Papa Legba, apparently a fan of cocaine, comes to visit Fiona after she lines some blow up on a mirror. “I don’t want to die,” she implores. Shadows dance on the walls behind them as they discuss Fiona’s fate. He gives her some details of the bargain: “Cripple your daughter. Murder an innocent, someone you love.” Fiona agrees. He leans in to kiss her, giving us just enough time to wonder how Fiona’s immortality will affect the rising Supreme. Then he leans back, tilts his head, and proclaims, “You have nothing to sell. You have no soul.” So obviously Fiona does the lines and tells the Axe Man nobody will be the next Supreme because she’s just gonna kill ’em all.
After killing Joan, Nan tells Zoe she wants to be a “nice Supreme.” She discovers Marie’s kidnapped sacrifice in an enchanted closet, and tries to take the baby back. Fiona and Marie, soulless devils that they are, retrieve the baby for their evil deed. “Eat my shit. I’m the next Supreme. You have blood on your hands. The both of you,” Nan tells them. That much is certainly true. Unfortunately, Nan underestimates her enemies (hormones and growing powers’ll do that to you).
With no ceremony whatsoever Fiona and Marie drown Nan in the bathtub, hoping perhaps they can fulfill Papa Legba’s requirement with this particular innocent. “She killed the neighbor but the bitch had it comin’,” Fiona tells him defiantly, prompting one of those uncomfortable giggles from me. Papa takes Nan with him. “Do I have to wear that outfit for the rest of eternity?” she asks (this show is, after all, populated by drag queens), and he assures her that the other side holds much in store. So, basically, instead of uniting against the patriarchal male, Fiona and Marie are killing and alienating their own? That’s totally sensible. Idiots. I have a feeling Murphy’s gunning for a message about sisterhood up in here.
In the final scene, Stevie serenades Fiona with “Has Anyone Ever Written Anything For you?” Fiona, crumpled in her chair, weak and tired, cries bitter tears. No soul, indeed.

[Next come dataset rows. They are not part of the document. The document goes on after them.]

(* ===== verification/OfsInode.v ===== *)
(** * Bitmaps and inodes of the block file system: theorems

    The contents of the file system as its operations see them: [view s b] is what
    reading block [b] gives, pending writes included.  Allocation and inode access
    are characterised by their effect on [view]. *)

From Stdlib Require Import ZArith Lia.
From stdpp Require Import prelude gmap strings.
From S2P Require Import Prelude Journal Ofs.

Local Open Scope Z_scope.

(** ** What the operations see *)

Definition view (s : ofs) (b : Z) : list Z := overlay (pending s) (disk (dev s)) b.

Definition healthy_dev (s : ofs) : Prop := ∀ i, d_fail (dev s) i = false.

(** The state after reading a block: only the device's clock may have moved. *)
Definition touch (b : Z) (s : ofs) : ofs :=
  match pending s !! b with
  | Some _ => s
  | None => set_dev (mkDev (d_blocks (dev s)) (S (d_ops (dev s))) (d_fail (dev s))) s
  end.

Create HintDb ofs.
Create Rewrite HintDb ofs.

Section views.
Implicit Types s : ofs.

Lemma rd_ok s b : healthy_dev s → rd b s = (Ok (Some (view s b)), touch b s).
Proof.
  intros Hd. unfold rd, read_blk, touch, view, overlay. destruct (pending s !! b); [done|].
  unfold read_block. by rewrite Hd.
Qed.

Lemma view_touch s b : view (touch b s) = view s.
Proof. unfold touch. by destruct (pending s !! b). Qed.
Lemma cache_touch s b : cache (touch b s) = cache s.
Proof. unfold touch. by destruct (pending s !! b). Qed.
Lemma total_touch s b : total_blocks (touch b s) = total_blocks s.
Proof. unfold touch. by destruct (pending s !! b). Qed.
Lemma pending_touch s b : pending (touch b s) = pending s.
Proof. unfold touch. by destruct (pending s !! b) eqn:?. Qed.
Lemma blocks_touch s b : d_blocks (dev (touch b s)) = d_blocks (dev s).
Proof. unfold touch. by destruct (pending s !! b). Qed.
Lemma healthy_touch s b : healthy_dev s → healthy_dev (touch b s).
Proof. intros H i. unfold touch. destruct (pending s !! b); apply H. Qed.

Lemma view_write s b x b' : view (write_blk b x s) b' = if decide (b' = b) then x else view s b'.
Proof.
  unfold view, overlay, write_blk. cbn [pending set_pending dev]. case_decide as Hb.
  - subst. by rewrite lookup_insert_eq.
  - by rewrite lookup_insert_ne.
Qed.

Lemma view_set_cache s c : view (set_cache c s) = view s.
Proof. reflexivity. Qed.
End views.
Section get_file_block.
Context (s : ofs) (n : raw_inode) (ino : Z).
Hypothesis s_ok : fs_ok s.
Hypothesis s_fits : disk_fits s.
Hypothesis ino_ok : inode_num ino.
Hypothesis f_ok : file_ok s n.

Lemma direct_spec i :
  (i < 12)%nat →
  ∃ r n' s', root_pointer (default 0 (direct n !! i)) (set_direct i) ino true n s = (Ok (r, n'), s') ∧
    resolved s n (PDirect i) ino r n' s'.
Proof.
  intros Hi. destruct (fo_inode s n f_ok) as [H1 H2 H3 [H41 H42] H5].
  apply root_pointer_spec; try done.
  - intros b Hb. split; try done. cbn. rewrite length_insert. split; [done|].
    apply Forall_insert; done.
  - intros b v. cbn. by rewrite list_lookup_insert_eq by lia.
  - intros b v r Hr Hne. destruct r as [j| | | | |]; try done. cbn.
    rewrite list_lookup_insert_ne; [done|]. congruence.
Qed.

Lemma indirect_root_spec :
  ∃ r n' s', root_pointer (indirect n) set_indirect ino true n s = (Ok (r, n'), s') ∧
    resolved s n PInd ino r n' s'.
Proof.
  destruct (fo_inode s n f_ok) as [H1 H2 (H31 & H32 & H33 & H34 & H35) H4 H5].
  apply root_pointer_spec; try done.
  intros b v r Hr Hne. by destruct r.
Qed.

Lemma double_root_spec :
  ∃ r n' s', root_pointer (double_indirect n) set_double ino true n s = (Ok (r, n'), s') ∧
    resolved s n PDbl ino r n' s'.
Proof.
  destruct (fo_inode s n f_ok) as [H1 H2 (H31 & H32 & H33 & H34 & H35) H4 H5].
  apply root_pointer_spec; try done.
  intros b v r Hr Hne. by destruct r.
Qed.
End get_file_block.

Well. I thought for sure Misty was first in line for Supreme. But now everybody’s powers are amping up, Fiona officially has no soul, Misty’s in a vault (though not dead), Queenie’s whereabouts are unknown, and Nan has escaped to the other side with Papa Legba. Marie and Fiona have formed an alliance, Cordelia is impotent and going crazy, and the witch hunters are about to retaliate. Three episodes remain, and the writers have pulled out all the stops. No time for nonsense; too busy building to the climax. It better be good. Despite all the murder, rape, and torture this season, it’s been pretty tame in comparison to Asylum. Every episode might bring in some shiny new plot thread or kill off somebody you thought you liked, but at least it’s relatively on track.
Given this episode, who’s your guess for next Supreme? My money’s still on Misty. When/how do you think Queenie will reappear?